(* ===== verification/OutboxRelay.v ===== *)
(** The outbox pump (src/crates/threads-archive/src/outbox_relay.rs): publishes due rows
    oldest first, backs failed rows off, then publishes unacknowledged removals again.

    The broker ([Env.bus]) may store a message and acknowledge it, lose it, or store it
    and lose the acknowledgement. Metrics are not modelled. *)
From S2P Require Import Prelude Schema Store RemovalAck.

Module OutboxRelay.
Import Schema Store RemovalAck.
Local Open Scope string_scope.
Local Open Scope store_scope.

Definition OUTBOX_BATCH_SIZE : nat := 32.
Definition OPERATION_REPORT_SUBJECT : string := "evt.platform.operation.reported.v1".
Definition SOCIAL_CAPTURED_SUBJECT : string := "evt.social.source.captured.v1".
Definition SOCIAL_UPDATED_SUBJECT : string := "evt.social.source.updated.v1".
Definition SOCIAL_REMOVED_SUBJECT : string := "evt.social.source.removed.v1".

(** [NatsError], as far as the pump returns it. *)
Inductive NatsError :=
| Bus
| Unacknowledged
| UnexpectedOutboxEventType
| RelayPersistence (e : SqlError).

Record PublishFailure := mk_publish_failure { pf_class : string; pf_error : NatsError }.

Definition outbox_subject (event_type : string) : option string :=
  if bool_decide (event_type = "platform.operation.reported.v1") then Some OPERATION_REPORT_SUBJECT
  else if bool_decide (event_type = "social.source.captured.v1") then Some SOCIAL_CAPTURED_SUBJECT
  else if bool_decide (event_type = "social.source.updated.v1") then Some SOCIAL_UPDATED_SUBJECT
  else if bool_decide (event_type = REMOVAL_EVENT_TYPE) then Some SOCIAL_REMOVED_SUBJECT
  else None.

(** Unpublished and not backed off. *)
Definition publish_due (now : Time) (o : outbox_row) : bool :=
  negb (is_published o) && null_or_passed now (o_next_attempt_at o).

Definition occurred_leb (a b : Uuid * outbox_row) : bool :=
  (o_occurred_at a.2 <? o_occurred_at b.2)%Z
  || ((o_occurred_at a.2 =? o_occurred_at b.2)%Z && (a.1 <=? b.1)%N).

Definition due_rows (now : Time) (d : db) : list (Uuid * outbox_row) :=
  take OUTBOX_BATCH_SIZE (sort_by occurred_leb (select (outbox_events d) (fun _ o => publish_due now o))).

(** [least(power(2, attempt_count), 300)] seconds with the count before this failure;
    [power] overflows its [float8] from exponent 1024 on. *)
Definition failure_backoff (attempt_count : Z) : Z := seconds (Z.min (2 ^ attempt_count) 300).

Definition failed_row (class : string) (now : Time) (o : outbox_row) : outbox_row :=
  mk_outbox_row (o_event_type o) (o_aggregate_type o) (o_aggregate_id o) (o_payload o)
    (o_correlation_id o) (o_causation_id o) (o_occurred_at o) (o_published_at o)
    (o_attempt_count o + 1) (Some (now + failure_backoff (o_attempt_count o))%Z) (Some class)
    (o_acknowledged_at o) (o_ack_outcome o) (o_resend_count o) (o_next_resend_at o).

Section WithEnv.
Context {Henv : Env}.

Definition record_failure (event_id : Uuid) (class : string) : M SqlError () :=
  execute (fun now d =>
    match outbox_events d !! event_id with
    | Some o => if (1024 <=? o_attempt_count o)%Z then Err NumericOutOfRange
                else Ok (update_event event_id (fun _ => true) (failed_row class now) d)
    | None => Ok d
    end).

(** [EventTransport::publish] of the JetStream context: the broker stores the message and answers, or the
    request or the answer is lost. *)
Definition publish (subject : string) (event_id : Uuid) (payload : Payload) : M PublishFailure () :=
  fun w =>
    let stored := mkWorld (w_db w) (S (w_tick w)) (w_minted w) (w_txn w) (w_files w)
      (w_bus w ++ [(subject, event_id, payload)])%list in
    match bus (w_tick w) with
    | Delivered => (Ok (), stored)
    | LostRequest => (Err (mk_publish_failure "publish_failed" Bus), tick w)
    | LostAnswer => (Err (mk_publish_failure "ack_failed" Unacknowledged), stored)
    end.

(** [publish_row]; a stored JSON value always serializes. *)
Definition publish_row (subject : string) (event_id : Uuid) (payload : Payload) : M PublishFailure () :=
  publish subject event_id payload.

(** The loop over the due rows; the first failure is carried along. *)
Fixpoint publish_rows (rows : list (Uuid * outbox_row)) (policy : ResendPolicy)
  (first_failure : option NatsError) : M NatsError (option NatsError) :=
  match rows with
  | [] => ret first_failure
  | (event_id, o) :: rest =>
      let* subject := lift (ok_or (outbox_subject (o_event_type o)) UnexpectedOutboxEventType) in
      let* published := attempt (publish_row subject event_id (o_payload o)) in
      match published with
      | Ok _ =>
          mapErr RelayPersistence (mark_published event_id policy) ;;;
          publish_rows rest policy first_failure
      | Err failure =>
          mapErr RelayPersistence (record_failure event_id (pf_class failure)) ;;;
          publish_rows rest policy
            (match first_failure with Some e => Some e | None => Some (pf_error failure) end)
      end
  end.

Fixpoint resend_rows (due : list DueResend) (policy : ResendPolicy) : M NatsError (option NatsError) :=
  match due with
  | [] => ret None
  | row :: rest =>
      let* published := attempt (publish_row SOCIAL_REMOVED_SUBJECT (dr_event_id row) (dr_payload row)) in
      match published with
      | Ok _ =>
          mapErr RelayPersistence (record_resend (dr_event_id row) policy) ;;; resend_rows rest policy
      | Err failure =>
          mapErr RelayPersistence (record_failure (dr_event_id row) (pf_class failure)) ;;;
          ret (Some (pf_error failure))
      end
  end.

(** [resend_unacknowledged]. *)
Definition resend_unacknowledged (policy : ResendPolicy) : M NatsError (option NatsError) :=
  let* due := mapErr RelayPersistence (due_resends OUTBOX_BATCH_SIZE) in
  resend_rows due policy.

(** [flush_outbox]. *)
Definition flush_outbox (policy : ResendPolicy) : M NatsError () :=
  let* rows := mapErr RelayPersistence (read (fun now d => Ok (due_rows now d))) in
  let* first_failure := publish_rows rows policy None in
  let* first_failure := (match first_failure with
                         | None => resend_unacknowledged policy
                         | Some e => ret (Some e)
                         end) in
  mapErr RelayPersistence unacknowledged_removals ;;;
  match first_failure with
  | None => ret ()
  | Some e => throw e
  end.

(** * What the pump keeps *)

(** The part of a row the pump never changes. *)
Definition identity (o : outbox_row)
  : string * Payload * option Time * option string * (string * Uuid * option Uuid) :=
  (o_event_type o, o_payload o, o_acknowledged_at o, o_ack_outcome o,
   (o_aggregate_type o, o_aggregate_id o, o_causation_id o)).

(** A row says the same as before, and stays published once it is. *)
Definition row_le (o o' : outbox_row) : Prop :=
  identity o' = identity o /\ (is_published o = true -> is_published o' = true).

#[global] Instance row_le_preorder : PreOrder row_le.
Proof.
  split; [by intros o|]. intros o1 o2 o3 [H1 P1] [H2 P2]. split; [congruence|auto].
Qed.

(** No row appeared or vanished, and every row is the same event as before. *)
Definition outbox_le (d d' : db) : Prop :=
  forall id, option_Forall2 row_le (outbox_events d !! id) (outbox_events d' !! id).

#[global] Instance outbox_le_preorder : PreOrder outbox_le.
Proof.
  split; [intros d id; reflexivity|]. intros d1 d2 d3 H1 H2 id.
  etrans; [apply H1|apply H2].
Qed.

Lemma outbox_le_Some d d' id o : outbox_le d d' -> outbox_events d !! id = Some o ->
  exists o', outbox_events d' !! id = Some o' /\ row_le o o'.
Proof. intros H Ho. specialize (H id). rewrite Ho in H. inversion H; subst; eauto. Qed.

Lemma outbox_le_Some_inv d d' id o' : outbox_le d d' -> outbox_events d' !! id = Some o' ->
  exists o, outbox_events d !! id = Some o /\ row_le o o'.
Proof. intros H Ho. specialize (H id). rewrite Ho in H. inversion H; subst; eauto. Qed.

(** A message the pump may send: the stored bytes of an unpublished event or of an
    unacknowledged removal, under the subject of its type and its own identifier. *)
Definition sendable (d : db) (m : string * Uuid * Payload) : Prop :=
  exists o, outbox_events d !! m.1.2 = Some o
    /\ outbox_subject (o_event_type o) = Some m.1.1 /\ o_payload o = m.2
    /\ (is_published o = false \/ (is_removal o = true /\ is_acknowledged o = false)).

(** A published row is stored by the broker under its subject, and a published removal is armed
    for its next copy. *)
Record relay_inv (d : db) (stored : list (string * Uuid * Payload)) : Prop := {
  ri_stored : forall id o, outbox_events d !! id = Some o -> is_published o = true ->
    exists subject, outbox_subject (o_event_type o) = Some subject /\ (subject, id, o_payload o) ∈ stored;
  ri_armed : forall id o, outbox_events d !! id = Some o -> is_published o = true ->
    is_removal o = true -> is_Some (o_next_resend_at o);
}.

(** What the steps of a pass that began on the tables [d0] guarantee between two worlds. *)
Record relayed (d0 : db) (w w' : World) : Prop := {
  rl_rows : outbox_le (w_db w) (w_db w');
  rl_sent : exists sent, w_bus w' = (w_bus w ++ sent)%list /\ Forall (sendable d0) sent;
  rl_inv : relay_inv (w_db w) (w_bus w) -> relay_inv (w_db w') (w_bus w');
}.

Lemma identity_removal o o' : identity o' = identity o -> is_removal o' = is_removal o.
Proof. unfold identity, is_removal. intros [= -> _ _ _ _ _ _]. done. Qed.

Lemma identity_acknowledged o o' : identity o' = identity o -> is_acknowledged o' = is_acknowledged o.
Proof. unfold identity, is_acknowledged. intros [= _ _ -> _ _ _ _]. done. Qed.

Lemma sendable_before d d' m : outbox_le d d' -> sendable d' m -> sendable d m.
Proof.
  intros Hle (o' & Ho' & Hs & Hp & Hwhy).
  destruct (outbox_le_Some_inv _ _ _ _ Hle Ho') as (o & Ho & [Hid Hpub]).
  exists o. unfold identity in Hid. injection Hid as Ht Hpl Ha Hoc _ _ _.
  split_and!; [done|congruence|congruence|]. destruct Hwhy as [Hn|[Hr Hk]].
  - left. destruct (is_published o); [|done]. by rewrite Hpub in Hn.
  - right. unfold is_removal, is_acknowledged in *. by rewrite <- Ht, <- Ha.
Qed.

Lemma relayed_trans d0 w1 w2 w3 : relayed d0 w1 w2 -> relayed d0 w2 w3 -> relayed d0 w1 w3.
Proof.
  intros [S1 (t1 & B1 & F1) I1] [S2 (t2 & B2 & F2) I2]. split; [by etrans| |auto].
  exists (t1 ++ t2)%list. rewrite B2, B1, app_assoc. split; [done|]. by apply Forall_app.
Qed.

(** A pass that began later sends no more than one that began now. *)
Lemma relayed_before d0 d1 w w' : outbox_le d0 d1 -> relayed d1 w w' -> relayed d0 w w'.
Proof.
  intros Hle [S1 (t & B & F) I1]. split; [done| |done]. exists t. split; [done|].
  eapply Forall_impl; [exact F|]. intros m. by apply sendable_before.
Qed.

(** A world that differs in its clock only. *)
Lemma relayed_same d0 w w' : w_db w' = w_db w -> w_bus w' = w_bus w -> relayed d0 w w'.
Proof.
  intros Hd Hb. split; rewrite ?Hd, ?Hb; [reflexivity| |done]. exists []. by rewrite app_nil_r.
Qed.

Lemma relayed_bind {E A B} d0 (m : M E A) (k : A -> M E B) w :
  relayed d0 w (m w).2 -> (forall a w', m w = (Ok a, w') -> relayed d0 w w' -> relayed d0 w' (k a w').2) ->
  relayed d0 w (bind m k w).2.
Proof.
  intros Hm Hk. unfold bind. destruct (m w) as [[a|e] w1]; simpl in *; [|done].
  eapply relayed_trans; [exact Hm|by apply Hk].
Qed.

Lemma relayed_mapErr {E F A} d0 (f : E -> F) (m : M E A) w :
  relayed d0 w (m w).2 -> relayed d0 w (mapErr f m w).2.
Proof. unfold mapErr. by destruct (m w) as [[]]. Qed.

Lemma relayed_read {A} d0 (f : Time -> db -> Result SqlError A) w : relayed d0 w (read f w).2.
Proof. apply relayed_same; [apply read_same_db|apply read_bus]. Qed.

(** An update of one row that keeps its identity, and with it the invariant. *)
Lemma relayed_update d0 w w' id o o' :
  outbox_events (w_db w) !! id = Some o -> row_le o o' ->
  (is_published o' = true -> is_published o = true
     \/ exists subject, outbox_subject (o_event_type o) = Some subject
                        /\ (subject, id, o_payload o) ∈ w_bus w) ->
  (is_published o' = true -> is_removal o' = true ->
     (is_published o = true /\ o_next_resend_at o' = o_next_resend_at o) \/ is_Some (o_next_resend_at o')) ->
  w_db w' = set_outbox_events (<[id := o']> (outbox_events (w_db w))) (w_db w) ->
  w_bus w' = w_bus w -> relayed d0 w w'.
Proof.
  intros Ho Hle Hpub Harm Hd Hb. pose proof Hle as [Hid _].
  split; rewrite ?Hd, ?Hb; [|exists []; by rewrite app_nil_r|].
  - intros id'. simpl. destruct (decide (id' = id)) as [->|].
    + rewrite lookup_insert_eq, Ho. by constructor.
    + by rewrite lookup_insert_ne.
  - pose proof (identity_removal _ _ Hid) as Hrem. unfold identity in Hid. injection Hid as Ht Hpl _ _ _ _ _.
    intros [Hs Ha]. split; intros id' o1; simpl; intros [[<- <-]|[_ Hl]]%lookup_insert_Some; eauto.
    + intros Hp. rewrite Ht, Hpl. destruct (Hpub Hp) as [Hp'|]; [by eapply Hs|done].
    + intros Hp Hr. destruct (Harm Hp Hr) as [[Hp' ->]|]; [|done]. eapply Ha; [done|done|congruence].
Qed.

● What is being asked
Your response should contain each line of the listing in which the word "source" occurs.

● Task answer
Definition SOCIAL_CAPTURED_SUBJECT : string := "evt.social.source.captured.v1".
Definition SOCIAL_UPDATED_SUBJECT : string := "evt.social.source.updated.v1".
Definition SOCIAL_REMOVED_SUBJECT : string := "evt.social.source.removed.v1".
  else if bool_decide (event_type = "social.source.captured.v1") then Some SOCIAL_CAPTURED_SUBJECT
  else if bool_decide (event_type = "social.source.updated.v1") then Some SOCIAL_UPDATED_SUBJECT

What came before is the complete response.